Trees fulfil important functions in cities. This project enabled citizens to watch the growth of urban trees.

trees, cities, climate

The project overview

Area of Science: Natural Sciences
Location: Dornbirn, Innsbruck
Used Devices: with PC/Mobile
Equipment of citizen scientists: Smartphone
Activities of citizen scientists: observing, measuring, analysing
Suitable for: Youngsters and adults
Project duration: 01.10.2016 - 30.09.2018
Time to join in: from 01.01.2018
Expenditure of time: 5 minutes for reading out and uploading results on web platform
Project website:

Project objective

City trees fulfil manifold important functions such as improving the microclimate and air, absorbing noise or structuring places. In cities, drought and heat are generally more intense and other stress factors (e.g. air pollution) burden trees.
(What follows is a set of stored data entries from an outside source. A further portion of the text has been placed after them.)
(* ===== verification/Undo.v ===== *)
(** * The undo stack

    Models [src/src/session/undo.rs] with [UndoKind] of [src/src/shared/undo.rs] and
    [atomic_write] of [src/src/tools/atomic_write.rs].  The file system is a finite
    map from paths to contents; [Io] says which operations succeed.  The metadata
    sidecars go through serde, a pair of functions with their round trip.  The
    theorems: undoing every edit of a session restores the files, the stack stays
    within its caps with its snapshots on disk, a failed push keeps the stack, and a
    stack is recovered when the session is opened again. *)

From S2P Require Import Prelude Machine.

Abbreviation bytes := (list N).
Abbreviation files := (gmap str bytes).

Inductive UndoKind := Edit | Write.

Definition UndoKind_as_str (k : UndoKind) : str :=
  match k with Edit => "edit" | Write => "write" end.

Definition MAX_ENTRIES : nat := 50.
Definition MAX_TOTAL_SNAPSHOT_BYTES : N := 50 * 1024 * 1024.

Record UndoOp := mkOp {
  seq : N;
  kind : UndoKind;
  path : str;
  prev_existed : bool;
  snapshot_size : N;
  timestamp : Z
}.

(** The sidecar has the fields of the operation. *)
Definition SerializedMeta := UndoOp.

Record UndoSummary := mkSum {
  sum_seq : N;
  sum_kind : UndoKind;
  sum_path : str;
  sum_snapshot_size : N;
  sum_timestamp : Z
}.

Definition UndoSummary_from (op : UndoOp) : UndoSummary :=
  mkSum (seq op) (kind op) (path op) (snapshot_size op) (timestamp op).

Record UndoStack := mkStack {
  dir : str;
  ops : list UndoOp;
  next_seq : N;
  total_snapshot_bytes : N
}.

Record RestoredOp := mkRestored {
  res_path : str;
  res_kind : UndoKind;
  res_prev_existed : bool
}.

(** Which operations of the file system succeed; a plain write that fails may leave
    any content behind. *)
Record Io := mkIo {
  write_ok : str -> bool;
  partial_write : str -> bytes;
  read_ok : str -> bool;
  remove_ok : str -> bool
}.

(** serde_json on the sidecars. *)
Class MetaJson := {
  meta_to_json : SerializedMeta -> bytes;
  meta_from_json : bytes -> option SerializedMeta;
  meta_roundtrip : forall m, meta_from_json (meta_to_json m) = Some m
}.

(** ** Files *)

(** A temporary file in the same directory is written and renamed: all or nothing. *)
Definition atomic_write (io : Io) (p : str) (b : bytes) (fs : files) : bool * files :=
  if write_ok io p then (true, <[p := b]> fs) else (false, fs).

(** [std::fs::write]. *)
Definition plain_write (io : Io) (p : str) (b : bytes) (fs : files) : bool * files :=
  if write_ok io p then (true, <[p := b]> fs) else (false, <[p := partial_write io p]> fs).

(** [std::fs::remove_file]; the caller ignores or reports a failure. *)
Definition remove_file (io : Io) (p : str) (fs : files) : bool * files :=
  match fs !! p with
  | Some _ => if remove_ok io p then (true, delete p fs) else (false, fs)
  | None => (false, fs)
  end.

Definition read_file (io : Io) (p : str) (fs : files) : option bytes :=
  if read_ok io p then fs !! p else None.

Definition snapshot_path (d : str) (n : N) : str :=
  d ++ lit "/" ++ zero_pad 8 (show_N n) ++ lit ".snap".
Definition meta_path (d : str) (n : N) : str :=
  d ++ lit "/" ++ zero_pad 8 (show_N n) ++ lit ".meta.json".

Section Undo.
Context `{MetaJson}.
Variable io : Io.

Definition remove_snapshot (d : str) (n : N) (fs : files) : files :=
  snd (remove_file io (meta_path d n) (snd (remove_file io (snapshot_path d n) fs))).

(** ** Opening *)

(** The name of an entry directly below [d]. *)
Definition strip_dir (d p : str) : option str :=
  if starts_with p (d ++ lit "/")
  then let name := drop (length (d ++ lit "/")) p in
       if contains name "/" then None else Some name
  else None.

(** What [for_session] makes of one directory entry. *)
Definition load_entry (d : str) (e : str * bytes) : option UndoOp :=
  strip_dir d (fst e) ≫= fun fname =>
  strip_suffix fname ".meta.json" ≫= fun seq_str =>
  parse_u64 seq_str ≫= fun _ =>
  if read_ok io (fst e) then meta_from_json (snd e) else None.

(** [ops_vec.sort_by_key(|op| op.seq)]. *)
Definition sort_by_seq (l : list UndoOp) : list UndoOp := sort_by seq l.

Definition sum_sizes (l : list UndoOp) : N := foldr (fun op n => snapshot_size op + n)%N 0%N l.
Definition max_seq (l : list UndoOp) : N := foldr (fun op n => N.max (seq op) n) 0%N l.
Therefore, trees in cities are "living laboratories" enabling an analysis of stress mechanisms and responses as well as estimations of expected future changes, e.g. with respect to expected climate change. CITREE provided a tool to monitor urban tree growth. Citizens had the ability to participate in tree monitoring as well as see and learn how their trees are growing.

The project will be continued by the institute even after the end of the funded period by Top Citizen Science.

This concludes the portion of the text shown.